(* ===== verification/RecordedRun.v ===== *)
(** * A recorded run of the Raft peers (code/src/raft/2timesvote.ts)

    The file holds the debugging output, kept in the repository, of a run of
    TestFigure8Unreliable2C that failed.  The peers
    print a line at most steps of an election, of an AppendEntries exchange
    and of a commit ([DPrintf] in requestVotes.go, appendEntities.go,
    commit.go, raftUtils.go, raft.go); [Line] has one constructor per kind of
    line, with the numbers printed, in their order; the time stamps are left
    out.  The run was made with an earlier revision of the package: it has no
    snapshots, and its rules for votes differ in two places from the present
    code's, which is what the comparison shows ([RunCheck]).

    This file defines the events and, from a list of them, the records to
    compare with the model: a vote decided ([votes_of]), a vote counted
    ([counts_of]), a leader's commit ([commits_of]).  [RecordedRun1] to
    [RecordedRun5] hold the lines, all of them; [RunLog] prints them again with
    the formats of the file and proves that its text has no other reading. *)

From S2P Require Import Prelude Gob Persister RaftState RaftLog RaftVote RaftCommit.
Open Scope Z_scope.

Inductive Event :=
  (* raft.go *)
  | Initialized (index : Z)
  | StartElection
  | BecomeCandidate
  (* requestVotes.go, sender *)
  | RequestVoteTo (server : Z)
  | RequestVoteLost (server : Z)
  | VoteReply (from term : Z) (voteGranted : bool)
  | SenderCommit (commitIndex lastApplied : Z)
  | VoteGained (from : Z)
  | HigherTerm (from term : Z)
  (* requestVotes.go, receiver *)
  | ReceiveRequestVote (votedFor candidate term : Z)
  | VoteArgs (argsTerm argsLastLogIndex lastTerm lastIndex len : Z)
  | HandlerCommit (commitIndex lastApplied : Z)
  | SelfTermLower (candidate : Z)
  | CompareLogs (lastTerm argsLastLogTerm lastIndex argsLastLogIndex : Z)
  | SelfTermLarger
  | SelfLogNewer
  | Granted (argsTerm argsLastLogIndex lastTerm lastIndex len : Z)
  | Refused
  (* requestVotes.go and raftUtils.go, the election *)
  | CheckElection (votes npeers : Z)
  | NotCandidate
  | BecomesLeader
  (* appendEntities.go, sender *)
  | StartHeartBeat
  | AppendTo (server : Z)
  | SendAppend (server : Z) (nextIndex : list Z)
  | AppendLost (server : Z)
  | AppendSuccess (server : Z)
  | AppendNotSuccess (server prevLogIndex prevLogTerm nextIndex : Z)
  | AppendTermBigger (server term : Z)
  | AppendNotLeader (server : Z)
  (* appendEntities.go, receiver *)
  | AppendFrom (leader term : Z)
  | AppendTermSmaller
  | AppendMismatch (prevLogTerm prevLogIndex : Z)
  | AppendOutOfRange (prevLogIndex len : Z)
  | AppendDone (lastTerm lastIndex : Z)
  (* commit.go *)
  | TryUpdateCommit (commitIndex len : Z)
  | MatchIndexIs (matchIndex : list Z)
  | LogsAre (logs : list (Z * Z))
  | UpdateCommit (oldIndex newIndex count half entryTerm term : Z)
  | FinishUpdateCommit (commitIndex : Z)
  | TryApply (lastApplied commitIndex : Z)
  | Applied (command index term : Z).

(** A line of a peer, with the term and status it prints, a line of the test,
    or the remark someone put into the file. *)
Inductive Line :=
  | Peer (node term : Z) (status : RaftStatus) (event : Event)
  | TestStarts
  | TestLeader (leader : Z)
  | TestCommitted (index nd expectedServers : Z)
  | Remark_second_vote_here
  | TestServerStatus (server status : Z)
  | TestFails (server command index other committed : Z)
  | ProcessExit (code : Z).

(** ** Votes decided

    What the handler of RequestVote prints between its first line and the
    line of its decision, which carries the term afterwards. *)

Record VoteDecision := mkVoteDecision {
  d_node : Z; d_term : Z; d_status : RaftStatus; d_votedFor : Z;
  d_candidate : Z; d_argsTerm : Z; d_argsLastLogIndex : Z; d_argsLastLogTerm : Z;
  d_lastTerm : Z; d_lastIndex : Z;
  d_granted : bool; d_termAfter : Z;
}.

Definition decide_vote (d : VoteDecision) (granted : bool) (term : Z) : VoteDecision :=
  mkVoteDecision (d_node d) (d_term d) (d_status d) (d_votedFor d) (d_candidate d) (d_argsTerm d)
    (d_argsLastLogIndex d) (d_argsLastLogTerm d) (d_lastTerm d) (d_lastIndex d) granted term.

(** The handlers at work, one per node at most (they hold the node's lock),
    and the decisions so far. *)
Definition votes_step (acc : gmap Z VoteDecision * list VoteDecision) (l : Line)
    : gmap Z VoteDecision * list VoteDecision :=
  let '(open, done) := acc in
  let finish node term granted :=
    match open !! node with
    | Some d => (delete node open, done ++ [decide_vote d granted term])
    | None => acc
    end in
  match l with
  | Peer node term status (ReceiveRequestVote votedFor candidate argsTerm) =>
      (<[node := mkVoteDecision node term status votedFor candidate argsTerm 0 0 0 0 false 0]> open, done)
  | Peer node _ _ (VoteArgs _ argsLastLogIndex lastTerm lastIndex _) =>
      match open !! node with
      | Some d =>
          (<[node := mkVoteDecision (d_node d) (d_term d) (d_status d) (d_votedFor d) (d_candidate d)
               (d_argsTerm d) argsLastLogIndex 0 lastTerm lastIndex false 0]> open, done)
      | None => acc
      end
  | Peer node _ _ (CompareLogs _ argsLastLogTerm _ _) =>
      match open !! node with
      | Some d =>
          (<[node := mkVoteDecision (d_node d) (d_term d) (d_status d) (d_votedFor d) (d_candidate d)
               (d_argsTerm d) (d_argsLastLogIndex d) argsLastLogTerm (d_lastTerm d) (d_lastIndex d)
               false 0]> open, done)
      | None => acc
      end
  | Peer node term _ SelfTermLarger => finish node term false
  | Peer node term _ SelfLogNewer => finish node term false
  | Peer node term _ Refused => finish node term false
  | Peer node term _ (Granted _ _ _ _ _) => finish node term true
  | _ => acc
  end.

Definition votes_of (ls : list Line) : list VoteDecision := (foldl votes_step (∅, []) ls).2.

#[export] Instance VoteDecision_eq_dec : EqDecision VoteDecision.
Proof. solve_decision. Defined.

(** ** Votes counted

    A reply at a candidate, the votes it had, and what the node prints next:
    the votes it has, and whether it becomes leader and in which term. *)

Record Count := mkCount {
  c_node : Z; c_term : Z; c_status : RaftStatus; c_before : Z;
  c_replyTerm : Z; c_granted : bool;
  c_after : Z; c_leaderTerm : option Z;
}.

(** The votes each candidate has, the replies being treated, the counts so far
    (latest first).  A node that is no candidate any more has no votes: the
    changes of role reset them. *)
Definition counts_step (acc : gmap Z Z * gmap Z (Z * bool) * list Count) (l : Line)
    : gmap Z Z * gmap Z (Z * bool) * list Count :=
  let '(votes, open, done) := acc in
  match l with
  | Peer node _ _ BecomeCandidate => (<[node := 1]> votes, open, done)
  | Peer node _ _ (VoteReply _ term granted) => (votes, <[node := (term, granted)]> open, done)
  | Peer node term status (CheckElection n _) =>
      match open !! node, votes !! node with
      | Some (replyTerm, granted), Some before =>
          (<[node := n]> votes, delete node open,
           mkCount node term status (if decide (status = Candidate) then before else 0)
             replyTerm granted n None :: done)
      | _, _ => acc
      end
  | Peer node term _ BecomesLeader =>
      match done with
      | c :: done' =>
          if decide (c_node c = node) then
            (votes, open,
             mkCount (c_node c) (c_term c) (c_status c) (c_before c) (c_replyTerm c) (c_granted c)
               (c_after c) (Some term) :: done')
          else acc
      | [] => acc
      end
  | _ => acc
  end.

Definition counts_of (ls : list Line) : list Count := rev (foldl counts_step (∅, ∅, []) ls).2.

(** ** Commits of a leader

    The values [leaderUpdateCommit] prints before its loop, the commit index
    after it, the last entry applied, and the entries sent on the channel. *)

Record Commit := mkCommit {
  m_node : Z; m_term : Z; m_commitIndex : Z; m_matchIndex : list Z; m_logs : list (Z * Z);
  m_newCommitIndex : Z; m_lastApplied : Z; m_applied : list (Z * Z * Z);
}.

Definition commit_step (m : Commit) (e : Event) : Commit :=
  let '(mkCommit n t ci mi lg nci la ap) := m in
  match e with
  | MatchIndexIs mi => mkCommit n t ci mi lg nci la ap
  | LogsAre lg => mkCommit n t ci mi lg nci la ap
  | FinishUpdateCommit nci => mkCommit n t ci mi lg nci la ap
  | TryApply la _ => mkCommit n t ci mi lg nci la ap
  | Applied c i et => mkCommit n t ci mi lg nci la (ap ++ [(c, i, et)])
  | _ => m
  end.

(** The latest commit of each leader is open until the next one begins. *)
Definition commits_step (acc : gmap Z Commit * list Commit) (l : Line) : gmap Z Commit * list Commit :=
  let '(open, done) := acc in
  match l with
  | Peer node term Leader (TryUpdateCommit ci _) =>
      (<[node := mkCommit node term ci [] [] 0 0 []]> open,
       done ++ match open !! node with Some m => [m] | None => [] end)
  | Peer node term Leader e =>
      match open !! node with
      | Some m => (<[node := commit_step m e]> open, done)
      | None => acc
      end
  | _ => acc
  end.

Definition commits_of (ls : list Line) : list Commit :=
  let '(open, done) := foldl commits_step (∅, []) ls in done ++ (map_to_list open).*2.

(** ** The model on a record

    A peer in the state a record prints; the codec is a parameter. *)

Section on_record.
Context `{!LabGob (PersistData Z)}.

Definition recorded_peer (node term votes votedFor commitIndex lastApplied : Z)
    (status : RaftStatus) (logs : list (LogEntity Z)) (matchIndex : list Z) : Raft Z :=
  mkRaft 5 MakePersister node false status votes 0 term votedFor logs 0 (-1)
    commitIndex lastApplied [] matchIndex.

Definition env0 : Env := mkEnv 0 0.

(** A log with the last index and term printed; the handler reads no more. *)
Definition log_ending (lastTerm lastIndex : Z) : list (LogEntity Z) :=
  replicate (Z.to_nat lastIndex) (mkLogEntity 0 INil) ++ [mkLogEntity lastTerm INil].

Definition model_decision (d : VoteDecision) : Res (bool * Z) :=
  '(rf, reply) ← RequestVote env0
     (mkRequestVoteArgs (d_argsTerm d) (d_candidate d) (d_argsLastLogIndex d) (d_argsLastLogTerm d))
     (recorded_peer (d_node d) (d_term d) 0 (d_votedFor d) (-1) (-1) (d_status d)
        (log_ending (d_lastTerm d) (d_lastIndex d)) []);
  Ok (RVR_VoteGranted reply, currentTerm rf).

(** A candidate asked, in its own term, by one whose log is as good. *)
Definition own_vote_contested (d : VoteDecision) : bool :=
  bool_decide (d_status d = Candidate ∧ d_votedFor d = d_node d ∧ d_argsTerm d = d_term d ∧
    (d_lastTerm d < d_argsLastLogTerm d ∨
     d_lastTerm d = d_argsLastLogTerm d ∧ d_lastIndex d ≤ d_argsLastLogIndex d)).

(** [inl n]: does not become leader, [n] votes; [inr t]: becomes leader in
    term [t]. *)
Definition model_count (c : Count) : Z + Z :=
  let rf := (handleSendRequestVote env0 true (mkRequestVoteReply (c_replyTerm c) (c_granted c))
     (recorded_peer (c_node c) (c_term c) (c_before c) (c_node c) (-1) (-1) (c_status c)
        (log_ending 0 0) [])).1 in
  if decide (c_status c ≠ Leader ∧ status rf = Leader) then inr (currentTerm rf)
  else inl (numVoteGathered rf).

Definition recorded_count (c : Count) : Z + Z :=
  match c_leaderTerm c with Some t => inr t | None => inl (c_after c) end.

Definition recorded_logs (logs : list (Z * Z)) : list (LogEntity Z) :=
  map (λ e, mkLogEntity e.1 (if decide (e.1 = -1) then IInt e.2 else ICmd e.2)) logs.

Definition msg_of (logs : list (Z * Z)) (m : ApplyMsg Z) : Z * Z * Z :=
  (match Command m with INil => 0 | IInt z => z | ICmd z => z end, CommandIndex m,
   match logs !! Z.to_nat (CommandIndex m) with Some e => e.1 | None => 0 end).

(** The new commit index and the messages sent. *)
Definition model_commit (m : Commit) : Res (Z * list (Z * Z * Z)) :=
  rf ← leaderUpdateCommit
    (recorded_peer (m_node m) (m_term m) 0 (-1) (m_commitIndex m) (m_lastApplied m) Leader
       (recorded_logs (m_logs m)) (m_matchIndex m));
  '(_, msgs) ← commitToApplyChannelWithLock rf;
  Ok (commitIndex rf, map (msg_of (m_logs m)) msgs).
End on_record.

========

# Exercise brief
Exactly the lines from the start of the entries through the one bearing "compare with the" are to be output, with both ends included.

# Response to the task
(* ===== verification/RecordedRun.v ===== *)
(** * A recorded run of the Raft peers (code/src/raft/2timesvote.ts)

    The file holds the debugging output, kept in the repository, of a run of
    TestFigure8Unreliable2C that failed.  The peers
    print a line at most steps of an election, of an AppendEntries exchange
    and of a commit ([DPrintf] in requestVotes.go, appendEntities.go,
    commit.go, raftUtils.go, raft.go); [Line] has one constructor per kind of
    line, with the numbers printed, in their order; the time stamps are left
    out.  The run was made with an earlier revision of the package: it has no
    snapshots, and its rules for votes differ in two places from the present
    code's, which is what the comparison shows ([RunCheck]).

    This file defines the events and, from a list of them, the records to
    compare with the model: a vote decided ([votes_of]), a vote counted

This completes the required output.